====== Available records

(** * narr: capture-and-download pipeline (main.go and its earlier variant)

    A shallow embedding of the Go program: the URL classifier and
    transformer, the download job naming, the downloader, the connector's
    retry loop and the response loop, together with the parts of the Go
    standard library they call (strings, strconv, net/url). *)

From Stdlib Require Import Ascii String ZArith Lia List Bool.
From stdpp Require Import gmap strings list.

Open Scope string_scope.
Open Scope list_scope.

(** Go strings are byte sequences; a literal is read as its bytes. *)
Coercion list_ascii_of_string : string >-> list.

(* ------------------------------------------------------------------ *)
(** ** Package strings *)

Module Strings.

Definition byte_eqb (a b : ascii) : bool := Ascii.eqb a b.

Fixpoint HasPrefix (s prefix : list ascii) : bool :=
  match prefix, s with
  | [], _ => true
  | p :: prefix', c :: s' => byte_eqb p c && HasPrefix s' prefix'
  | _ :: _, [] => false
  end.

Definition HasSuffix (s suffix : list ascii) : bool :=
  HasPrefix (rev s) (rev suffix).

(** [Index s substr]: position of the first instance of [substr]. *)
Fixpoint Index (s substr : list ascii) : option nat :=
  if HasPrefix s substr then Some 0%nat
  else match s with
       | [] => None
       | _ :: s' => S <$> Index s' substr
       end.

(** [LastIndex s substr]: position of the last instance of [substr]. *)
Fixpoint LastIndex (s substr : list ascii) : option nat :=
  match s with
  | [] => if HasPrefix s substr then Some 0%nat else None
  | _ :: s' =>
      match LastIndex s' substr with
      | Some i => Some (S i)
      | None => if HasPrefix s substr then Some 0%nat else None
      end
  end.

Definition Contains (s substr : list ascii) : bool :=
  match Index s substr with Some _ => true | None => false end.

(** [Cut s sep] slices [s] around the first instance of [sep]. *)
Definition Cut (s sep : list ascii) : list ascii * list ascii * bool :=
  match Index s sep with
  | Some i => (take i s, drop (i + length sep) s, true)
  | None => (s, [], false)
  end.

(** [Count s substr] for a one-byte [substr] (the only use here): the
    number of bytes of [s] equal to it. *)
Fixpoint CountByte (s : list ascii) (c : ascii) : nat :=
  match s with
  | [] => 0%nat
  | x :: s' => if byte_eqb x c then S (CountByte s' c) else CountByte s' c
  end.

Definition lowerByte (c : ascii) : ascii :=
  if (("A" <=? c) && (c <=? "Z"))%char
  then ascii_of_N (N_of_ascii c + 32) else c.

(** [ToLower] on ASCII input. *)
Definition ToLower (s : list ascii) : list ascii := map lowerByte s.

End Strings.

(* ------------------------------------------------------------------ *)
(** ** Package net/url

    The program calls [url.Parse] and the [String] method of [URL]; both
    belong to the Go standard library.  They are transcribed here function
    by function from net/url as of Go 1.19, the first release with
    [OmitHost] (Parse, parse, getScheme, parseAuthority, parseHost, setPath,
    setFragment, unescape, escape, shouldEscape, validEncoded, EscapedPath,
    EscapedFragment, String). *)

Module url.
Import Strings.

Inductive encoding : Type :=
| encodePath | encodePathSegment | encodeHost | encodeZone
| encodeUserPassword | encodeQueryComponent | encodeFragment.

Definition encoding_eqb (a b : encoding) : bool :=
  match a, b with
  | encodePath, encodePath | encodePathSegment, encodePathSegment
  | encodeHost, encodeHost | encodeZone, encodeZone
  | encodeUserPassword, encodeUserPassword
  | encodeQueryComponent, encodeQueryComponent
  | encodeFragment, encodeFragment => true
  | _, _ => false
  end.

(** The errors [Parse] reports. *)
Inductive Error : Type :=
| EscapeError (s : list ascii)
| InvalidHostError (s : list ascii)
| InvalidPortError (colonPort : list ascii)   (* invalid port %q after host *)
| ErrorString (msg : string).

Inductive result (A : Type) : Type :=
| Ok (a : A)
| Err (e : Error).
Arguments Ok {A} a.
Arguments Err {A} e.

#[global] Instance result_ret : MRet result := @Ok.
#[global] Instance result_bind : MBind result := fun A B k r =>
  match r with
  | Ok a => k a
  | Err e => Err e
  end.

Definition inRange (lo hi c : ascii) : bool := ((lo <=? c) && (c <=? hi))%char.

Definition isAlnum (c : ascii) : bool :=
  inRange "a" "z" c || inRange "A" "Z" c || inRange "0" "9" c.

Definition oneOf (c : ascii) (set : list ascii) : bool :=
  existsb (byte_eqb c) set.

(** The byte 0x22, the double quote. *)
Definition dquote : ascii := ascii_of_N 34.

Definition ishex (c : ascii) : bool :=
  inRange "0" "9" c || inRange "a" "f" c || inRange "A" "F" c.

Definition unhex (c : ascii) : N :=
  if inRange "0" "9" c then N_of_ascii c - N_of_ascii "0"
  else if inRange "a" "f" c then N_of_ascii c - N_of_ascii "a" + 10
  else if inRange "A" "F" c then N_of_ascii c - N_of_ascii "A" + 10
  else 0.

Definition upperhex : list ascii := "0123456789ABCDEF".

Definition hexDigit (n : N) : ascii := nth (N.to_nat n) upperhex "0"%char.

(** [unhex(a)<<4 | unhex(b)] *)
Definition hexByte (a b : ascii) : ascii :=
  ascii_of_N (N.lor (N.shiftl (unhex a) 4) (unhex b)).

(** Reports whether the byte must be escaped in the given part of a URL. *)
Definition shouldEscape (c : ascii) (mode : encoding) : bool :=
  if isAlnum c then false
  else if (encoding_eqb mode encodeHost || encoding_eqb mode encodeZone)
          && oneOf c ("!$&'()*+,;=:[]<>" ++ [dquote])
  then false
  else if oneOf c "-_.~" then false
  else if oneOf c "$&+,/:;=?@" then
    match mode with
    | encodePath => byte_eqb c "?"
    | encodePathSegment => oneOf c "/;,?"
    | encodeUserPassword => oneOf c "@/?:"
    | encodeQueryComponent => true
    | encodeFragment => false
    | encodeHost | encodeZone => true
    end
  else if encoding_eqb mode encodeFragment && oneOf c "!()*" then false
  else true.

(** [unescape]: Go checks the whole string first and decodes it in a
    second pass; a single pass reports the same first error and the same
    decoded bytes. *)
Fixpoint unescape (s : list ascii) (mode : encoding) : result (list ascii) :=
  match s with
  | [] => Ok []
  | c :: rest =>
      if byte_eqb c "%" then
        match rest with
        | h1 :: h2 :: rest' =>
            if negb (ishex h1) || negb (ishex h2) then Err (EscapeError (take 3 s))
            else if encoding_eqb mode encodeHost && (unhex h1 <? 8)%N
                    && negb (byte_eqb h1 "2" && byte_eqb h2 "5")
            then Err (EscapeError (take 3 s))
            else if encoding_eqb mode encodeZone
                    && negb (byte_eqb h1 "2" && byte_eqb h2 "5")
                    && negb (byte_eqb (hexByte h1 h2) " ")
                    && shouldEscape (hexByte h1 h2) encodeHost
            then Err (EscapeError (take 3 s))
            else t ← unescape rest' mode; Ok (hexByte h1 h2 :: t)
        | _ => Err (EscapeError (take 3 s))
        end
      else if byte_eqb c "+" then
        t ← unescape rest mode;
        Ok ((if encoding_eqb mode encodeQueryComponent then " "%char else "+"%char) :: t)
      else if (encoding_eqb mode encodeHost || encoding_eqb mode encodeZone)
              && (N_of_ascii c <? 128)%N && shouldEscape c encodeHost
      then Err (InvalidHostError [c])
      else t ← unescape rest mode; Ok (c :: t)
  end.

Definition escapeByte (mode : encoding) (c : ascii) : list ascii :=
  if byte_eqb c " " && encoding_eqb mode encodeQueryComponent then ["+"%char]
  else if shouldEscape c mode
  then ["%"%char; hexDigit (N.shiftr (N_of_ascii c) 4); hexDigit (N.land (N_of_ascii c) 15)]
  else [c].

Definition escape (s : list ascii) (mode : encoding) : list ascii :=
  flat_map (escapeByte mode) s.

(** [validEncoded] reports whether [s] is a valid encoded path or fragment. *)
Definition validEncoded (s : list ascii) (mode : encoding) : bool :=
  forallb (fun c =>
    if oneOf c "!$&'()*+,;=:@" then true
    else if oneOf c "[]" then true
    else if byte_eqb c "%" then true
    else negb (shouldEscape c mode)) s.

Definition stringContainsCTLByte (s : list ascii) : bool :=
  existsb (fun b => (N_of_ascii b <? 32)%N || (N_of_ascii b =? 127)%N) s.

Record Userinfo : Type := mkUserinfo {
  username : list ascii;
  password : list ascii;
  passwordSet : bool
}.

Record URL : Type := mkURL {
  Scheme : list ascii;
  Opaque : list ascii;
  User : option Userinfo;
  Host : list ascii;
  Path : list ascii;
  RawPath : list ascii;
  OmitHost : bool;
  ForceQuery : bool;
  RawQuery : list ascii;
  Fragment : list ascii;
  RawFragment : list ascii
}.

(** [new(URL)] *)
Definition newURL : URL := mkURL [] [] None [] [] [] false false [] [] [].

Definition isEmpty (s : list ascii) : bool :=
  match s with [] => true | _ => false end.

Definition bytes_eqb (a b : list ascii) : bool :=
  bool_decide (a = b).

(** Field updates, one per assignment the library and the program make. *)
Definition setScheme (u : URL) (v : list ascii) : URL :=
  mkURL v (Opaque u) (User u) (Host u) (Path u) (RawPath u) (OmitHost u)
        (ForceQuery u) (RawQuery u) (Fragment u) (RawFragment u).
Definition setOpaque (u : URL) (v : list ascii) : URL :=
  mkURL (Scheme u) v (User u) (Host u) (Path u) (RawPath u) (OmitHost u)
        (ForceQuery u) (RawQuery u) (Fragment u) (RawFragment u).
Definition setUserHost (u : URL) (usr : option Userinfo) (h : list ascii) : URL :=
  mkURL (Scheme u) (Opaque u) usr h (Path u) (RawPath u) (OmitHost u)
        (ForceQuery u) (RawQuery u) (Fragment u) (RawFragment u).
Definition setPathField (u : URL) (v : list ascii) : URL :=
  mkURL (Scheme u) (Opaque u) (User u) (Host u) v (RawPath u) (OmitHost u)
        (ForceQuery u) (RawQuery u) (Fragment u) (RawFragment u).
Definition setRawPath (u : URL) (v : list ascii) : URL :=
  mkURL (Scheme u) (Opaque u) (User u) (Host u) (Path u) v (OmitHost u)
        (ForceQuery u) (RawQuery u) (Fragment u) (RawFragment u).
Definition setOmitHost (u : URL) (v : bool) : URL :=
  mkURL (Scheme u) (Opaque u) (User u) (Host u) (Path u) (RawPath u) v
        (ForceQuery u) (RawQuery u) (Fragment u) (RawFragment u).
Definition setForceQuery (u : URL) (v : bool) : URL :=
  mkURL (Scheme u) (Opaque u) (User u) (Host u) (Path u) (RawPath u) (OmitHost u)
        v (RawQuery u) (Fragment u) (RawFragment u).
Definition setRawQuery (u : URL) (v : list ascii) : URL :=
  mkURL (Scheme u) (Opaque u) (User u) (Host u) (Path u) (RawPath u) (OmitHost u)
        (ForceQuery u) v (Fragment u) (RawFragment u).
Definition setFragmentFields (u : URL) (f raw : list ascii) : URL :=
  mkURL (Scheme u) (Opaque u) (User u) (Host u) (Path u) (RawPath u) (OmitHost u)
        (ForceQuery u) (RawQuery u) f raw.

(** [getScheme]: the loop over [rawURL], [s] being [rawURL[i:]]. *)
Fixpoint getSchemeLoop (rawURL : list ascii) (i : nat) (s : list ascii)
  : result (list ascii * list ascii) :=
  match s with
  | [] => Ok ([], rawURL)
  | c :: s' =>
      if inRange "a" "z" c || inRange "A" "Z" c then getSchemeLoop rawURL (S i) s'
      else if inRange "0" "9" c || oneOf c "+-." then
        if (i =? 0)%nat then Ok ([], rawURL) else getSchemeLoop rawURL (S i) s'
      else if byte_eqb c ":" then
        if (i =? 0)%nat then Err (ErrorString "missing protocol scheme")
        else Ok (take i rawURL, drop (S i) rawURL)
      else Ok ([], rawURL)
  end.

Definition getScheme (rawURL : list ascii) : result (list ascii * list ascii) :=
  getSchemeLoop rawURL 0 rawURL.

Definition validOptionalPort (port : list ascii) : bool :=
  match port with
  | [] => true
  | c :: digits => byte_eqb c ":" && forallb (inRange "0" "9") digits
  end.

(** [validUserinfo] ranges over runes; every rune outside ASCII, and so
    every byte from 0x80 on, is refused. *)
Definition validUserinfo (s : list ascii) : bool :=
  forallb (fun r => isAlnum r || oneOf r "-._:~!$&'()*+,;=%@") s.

============

**Activity**: Above are the entries. Output exactly the lines beginning with the line that has "Definition oneOf (c" and ending with the line that has "(** Reports whether".

**Output of the exercise**:
Definition oneOf (c : ascii) (set : list ascii) : bool :=
  existsb (byte_eqb c) set.

(** The byte 0x22, the double quote. *)
Definition dquote : ascii := ascii_of_N 34.

Definition ishex (c : ascii) : bool :=
  inRange "0" "9" c || inRange "a" "f" c || inRange "A" "F" c.

Definition unhex (c : ascii) : N :=
  if inRange "0" "9" c then N_of_ascii c - N_of_ascii "0"
  else if inRange "a" "f" c then N_of_ascii c - N_of_ascii "a" + 10
  else if inRange "A" "F" c then N_of_ascii c - N_of_ascii "A" + 10
  else 0.

Definition upperhex : list ascii := "0123456789ABCDEF".

Definition hexDigit (n : N) : ascii := nth (N.to_nat n) upperhex "0"%char.

(** [unhex(a)<<4 | unhex(b)] *)
Definition hexByte (a b : ascii) : ascii :=
  ascii_of_N (N.lor (N.shiftl (unhex a) 4) (unhex b)).

(** Reports whether the byte must be escaped in the given part of a URL. *)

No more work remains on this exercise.